Member of the House of Representatives
- In office 10 January 2016 – 27 February 2017

Member of the People's Assembly
- In office 23 January 2012 – 22 September 2012
- In office 12 December 2005 – 27 May 2007

Personal details
- Born: Mohamed Anwar Esmat Sadat 1955 (age 70–71)
- Party: Reform and Development Party
- Relatives: Talaat Sadat (brother) Anwar Sadat (uncle)
- Occupation: Politician, Member of the Egyptian Parliament

= Mohamed Anwar Esmat Sadat =

Egyptian politician (born 1955)

Mohamed Anwar Esmat Sadat (محمد أنور عصمت السادات; born 1955) is an Egyptian politician. He was a member of the Egyptian Parliament during the rule of Hosni Mubarak. He is related to two prominent Egyptian politicians, as the nephew of Anwar Sadat and brother of Talaat Sadat. He won a seat during the 2011–12 Egyptian parliamentary election for the second constituency (Fardi) Monufia Governorate and is the founder of the Reform and Development Party along with Raymond Lakah.

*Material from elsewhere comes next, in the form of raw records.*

(** A lemma depends on the section hypotheses its proof uses. *)
Unset Default Proof Using.

Module InteractionSafety.

(** ** What the state file must satisfy *)

Definition ok (x : Interaction) : Prop := retained_binding x = true /\ retained_request x = true /\ retained_answer x = true.
Definition ids (l : list Interaction) : list string := x_InteractionID <$> l.

Record retained (l : list Interaction) : Prop := {
  rt_size : zlen l <= maxInteractions;
  rt_each : Forall ok l;
  rt_ids : NoDup (ids l);
  rt_tenants : forall t, tenantCount t l <= maxInteractionsTenant;
  rt_grants : forall g, grantCount g l <= maxInteractionsGrant;
}.

Lemma count_cons {A} (p : A -> bool) x l : zlen (List.filter p (x :: l)) = (if p x then 1 else 0) + zlen (List.filter p l).
Proof. cbn [List.filter]. destruct (p x); [rewrite zlen_cons|]; lia. Qed.
Lemma tenant_cons t x l : tenantCount t (x :: l) = (if String.eqb (x_TenantID x) t then 1 else 0) + tenantCount t l.
Proof. exact (count_cons (fun y => String.eqb (x_TenantID y) t) x l). Qed.
Lemma grant_cons g x l : grantCount g (x :: l) = (if String.eqb (x_GrantID x) g then 1 else 0) + grantCount g l.
Proof. exact (count_cons (fun y => String.eqb (x_GrantID y) g) x l). Qed.
Lemma counts_nonneg t l : 0 <= tenantCount t l /\ 0 <= grantCount t l.
Proof. split; apply zlen_nonneg. Qed.

Lemma bump_lookup k j m : default 0 (bump k m !! j) = default 0 (m !! j) + (if String.eqb k j then 1 else 0).
Proof. unfold bump. destruct (String.eqb_spec k j) as [<-|]; [by rewrite lookup_insert_eq | rewrite lookup_insert_ne by done; lia]. Qed.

He participated actively in Egyptian politics, and in 2005 he was elected to the Egyptian People's Assembly (Parliament) where he was a member of the Foreign Relations Committee and the People's Assembly Economic Committee. He was also an active member of the Egyptian Council for Foreign Affairs (ECFA). He participated in several international conferences and workshops on political, economic and social organization issues held in Egypt, the Arab world and Europe. He wrote for several Egyptian newspapers with private and political interests on development issues in Egypt. He was involved in the establishment of the Sadat Organization for Development and Social Care, and serves currently as its president. In 2006, Al-Sadat submitted a motion in parliament and demanded an investigation into the activities of Mubarak aide and Member of Parliament Zakaria Azmi for corruption allegations. Azmi was sentenced to jail in May 2012.

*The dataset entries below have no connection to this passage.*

Definition statement_v5 (s : Statement) : statementV5Wire :=
  mkstatementV5Wire (s_SchemaVersion s) (s_EffectMode s) (s_ApprovalThreshold s) (s_NodeID s) (s_TenantID s) (s_InstanceID s) (s_Generation s)
  (s_CapsuleDigest s) (s_PolicyDigest s) (s_RoutePolicyDigest s) (s_ConnectorID s) (s_OperationID s) (s_OperationDigest s) (s_TaskID s)
  (s_RequestDigest s) (s_RequestBytes s) (s_ContentType s) (s_InfluenceSequence s) (s_InfluenceHash s) (s_NotBefore s) (s_ExpiresAt s).

Definition MarshalStatement (s : Statement) (payloadType : string) : bytes :=
  if negb (String.eqb payloadType PayloadTypeV5) then json_print (to_json s) else json_print (to_json (statement_v5 s)).

(** A member kept raw: [null] is refused, whatever else is decoded into its type. *)
Definition raw_member {A} (decode : json -> option A) (zero : A) (raw : option json) : option A :=
  match raw with None => Some zero | Some JNull => None | Some v => decode v end.

(** The members a version must have and must not have. *)
Definition version_mismatch (wire : wireStatement) (payloadType : string) : bool :=
  let noMode := nil_ptr (w_EffectMode wire) in let noThreshold := nil_ptr (w_ApprovalThreshold wire) in
  let noSequence := nil_ptr (w_InfluenceSequence wire) in let noHash := nil_ptr (w_InfluenceHash wire) in
  String.eqb payloadType PayloadTypeV1 && (negb noMode || negb noThreshold || negb noSequence || negb noHash)
  || String.eqb payloadType PayloadTypeV2 && (noMode || negb noThreshold || negb noSequence || negb noHash)
  || String.eqb payloadType PayloadTypeV3 && (noMode || noThreshold || negb noSequence || negb noHash)
  || String.eqb payloadType PayloadTypeV5 && (noMode || noThreshold || noSequence || noHash).

Definition statement (wire : wireStatement) (payloadType : string) : option Statement :=
  v_SchemaVersion ← w_SchemaVersion wire; v_NodeID ← w_NodeID wire; v_TenantID ← w_TenantID wire; v_InstanceID ← w_InstanceID wire;
  v_Generation ← w_Generation wire; v_CapsuleDigest ← w_CapsuleDigest wire; v_PolicyDigest ← w_PolicyDigest wire;
  v_RoutePolicyDigest ← w_RoutePolicyDigest wire; v_ConnectorID ← w_ConnectorID wire; v_OperationID ← w_OperationID wire;
  v_OperationDigest ← w_OperationDigest wire; v_TaskID ← w_TaskID wire; v_RequestDigest ← w_RequestDigest wire; v_RequestBytes ← w_RequestBytes wire;
  v_ContentType ← w_ContentType wire; v_NotBefore ← w_NotBefore wire; v_ExpiresAt ← w_ExpiresAt wire;
  if version_mismatch wire payloadType then None else
  v_EffectMode ← raw_member dec_string ""%string (w_EffectMode wire); v_ApprovalThreshold ← raw_member dec_int 0 (w_ApprovalThreshold wire);
  Some (mkStatement v_SchemaVersion v_EffectMode v_ApprovalThreshold v_NodeID v_TenantID v_InstanceID v_Generation v_CapsuleDigest v_PolicyDigest v_RoutePolicyDigest v_ConnectorID v_OperationID v_OperationDigest v_TaskID v_RequestDigest v_RequestBytes v_ContentType (default 0 (w_InfluenceSequence wire)) (default ""%string (w_InfluenceHash wire)) v_NotBefore v_ExpiresAt).

Definition decode_statement (payloadType : string) (payload : bytes) : result Statement :=
  let* wire := DecodeStrictInto (A := wireStatement) payload MaxEnvelopeBytes in
  opt_ok (statement wire payloadType) "signed statement omits a required field".

Definition step (wire : wireBundleStep) : option BundleStep :=
  v_StepID ← q_StepID wire; v_ConnectorID ← q_ConnectorID wire; v_OperationID ← q_OperationID wire; v_OperationDigest ← q_OperationDigest wire;
  v_TaskID ← q_TaskID wire; v_RequestDigest ← q_RequestDigest wire; v_RequestBytes ← q_RequestBytes wire; v_ContentType ← q_ContentType wire;
  Some (mkBundleStep v_StepID v_ConnectorID v_OperationID v_OperationDigest v_TaskID v_RequestDigest v_RequestBytes v_ContentType).

Fixpoint bundle_steps (l : list wireBundleStep) : result (list BundleStep) :=
  match l with
  | [] => Ok []
  | wireStep :: l =>
      let* s := opt_ok (step wireStep) "signed bundle step omits a required field" in
      let* steps := bundle_steps l in Ok (s :: steps)
  end.

(** The members of a bundle, every one of them present; a pointer to a nil slice holds no steps. *)
Definition bundle_members (wire : wireBundleStatement) : option (BundleStatement * list wireBundleStep) :=
  v_SchemaVersion ← wb_SchemaVersion wire; v_EffectMode ← wb_EffectMode wire; v_ApprovalThreshold ← wb_ApprovalThreshold wire;
  v_NodeID ← wb_NodeID wire; v_TenantID ← wb_TenantID wire; v_InstanceID ← wb_InstanceID wire; v_Generation ← wb_Generation wire;
  v_CapsuleDigest ← wb_CapsuleDigest wire; v_PolicyDigest ← wb_PolicyDigest wire; v_RoutePolicyDigest ← wb_RoutePolicyDigest wire;
  v_BundleID ← wb_BundleID wire; v_Steps ← wb_Steps wire; v_NotBefore ← wb_NotBefore wire; v_ExpiresAt ← wb_ExpiresAt wire;
  Some (mkBundleStatement v_SchemaVersion v_EffectMode v_ApprovalThreshold v_NodeID v_TenantID v_InstanceID v_Generation v_CapsuleDigest v_PolicyDigest v_RoutePolicyDigest v_BundleID None v_NotBefore v_ExpiresAt, default [] v_Steps).
Definition with_steps (b : BundleStatement) (steps : list BundleStep) : BundleStatement :=
  mkBundleStatement (bs_SchemaVersion b) (bs_EffectMode b) (bs_ApprovalThreshold b) (bs_NodeID b) (bs_TenantID b) (bs_InstanceID b) (bs_Generation b)
  (bs_CapsuleDigest b) (bs_PolicyDigest b) (bs_RoutePolicyDigest b) (bs_BundleID b) (Some steps) (bs_NotBefore b) (bs_ExpiresAt b).

Definition decodeBundleStatement (payload : bytes) : result BundleStatement :=
  let* wire := DecodeStrictInto (A := wireBundleStatement) payload MaxEnvelopeBytes in
  let* (b, wireSteps) := opt_ok (bundle_members wire) "signed bundle statement omits a required field" in
  let* steps := bundle_steps wireSteps in Ok (with_steps b steps).

(** ** Validation *)

Definition validateRuntimeBinding (nodeID tenantID instanceID : string) (generation : Z) (capsuleDigest policyDigest routePolicyDigest : string) : result unit :=
  require publicIdentity nodeID 128 && publicIdentity tenantID 128 && publicIdentity instanceID 256 else "statement contains an invalid identity" in
  require negb (generation =? 0) else "generation must be positive" in
  require digest capsuleDigest && digest policyDigest && digest routePolicyDigest else "statement contains an invalid SHA-256 digest" in Ok tt.

Definition validateRequestBinding (operationDigest requestDigest : string) (requestBytes : Z) (contentType : string) : result unit :=
  require digest operationDigest && digest requestDigest else "request binding contains an invalid SHA-256 digest" in
  require negb ((requestBytes <? 0) || (MaxRequestBytes <? requestBytes)) else "request size is outside the supported range" in
  require String.eqb contentType "" || String.eqb contentType "application/json" else "content type must be empty or application/json" in
  require negb (String.eqb contentType "" && (negb (requestBytes =? 0) || negb (String.eqb requestDigest (RequestDigest []))))
    else "bodyless operation must bind the empty request" in
  require negb (String.eqb contentType "application/json" && (requestBytes =? 0)) else "JSON operation must bind a non-empty request" in Ok tt.

(** The first switch of [validateStatement]. *)
Definition supported_version (s : Statement) (payloadType : string) : bool :=
  if String.eqb payloadType PayloadTypeV1 then String.eqb (s_SchemaVersion s) SchemaV1 && String.eqb (s_EffectMode s) ""
  else if String.eqb payloadType PayloadTypeV2 then
    String.eqb (s_SchemaVersion s) SchemaV2 && String.eqb (s_EffectMode s) EffectModeAuthorized && (s_ApprovalThreshold s =? 0)
  else if String.eqb payloadType PayloadTypeV3 then
    String.eqb (s_SchemaVersion s) SchemaV3 && String.eqb (s_EffectMode s) EffectModeAuthorized && (2 <=? s_ApprovalThreshold s) && (s_ApprovalThreshold s <=? 8)
  else if String.eqb payloadType PayloadTypeV5 then
    String.eqb (s_SchemaVersion s) SchemaV5 && String.eqb (s_EffectMode s) EffectModeAuthorized && (1 <=? s_ApprovalThreshold s)
    && (s_ApprovalThreshold s <=? 8) && digest (s_InfluenceHash s)
  else false.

In 2007, Al-Sadat was kicked out of parliament after declaring bankruptcy. On 27 February 2017, he was kicked out of the parliament again after criticizing Egypt's human rights record. He allegedly “belittled” the Egyptian parliament in correspondence with foreign associations and was accused of falsifying lawmakers' signatures on a draft bill. He intended to run in the 2018 Egyptian presidential election but later withdrew saying that the conditions were not democratic enough for him to run. He could not find a hotel to launch his campaign.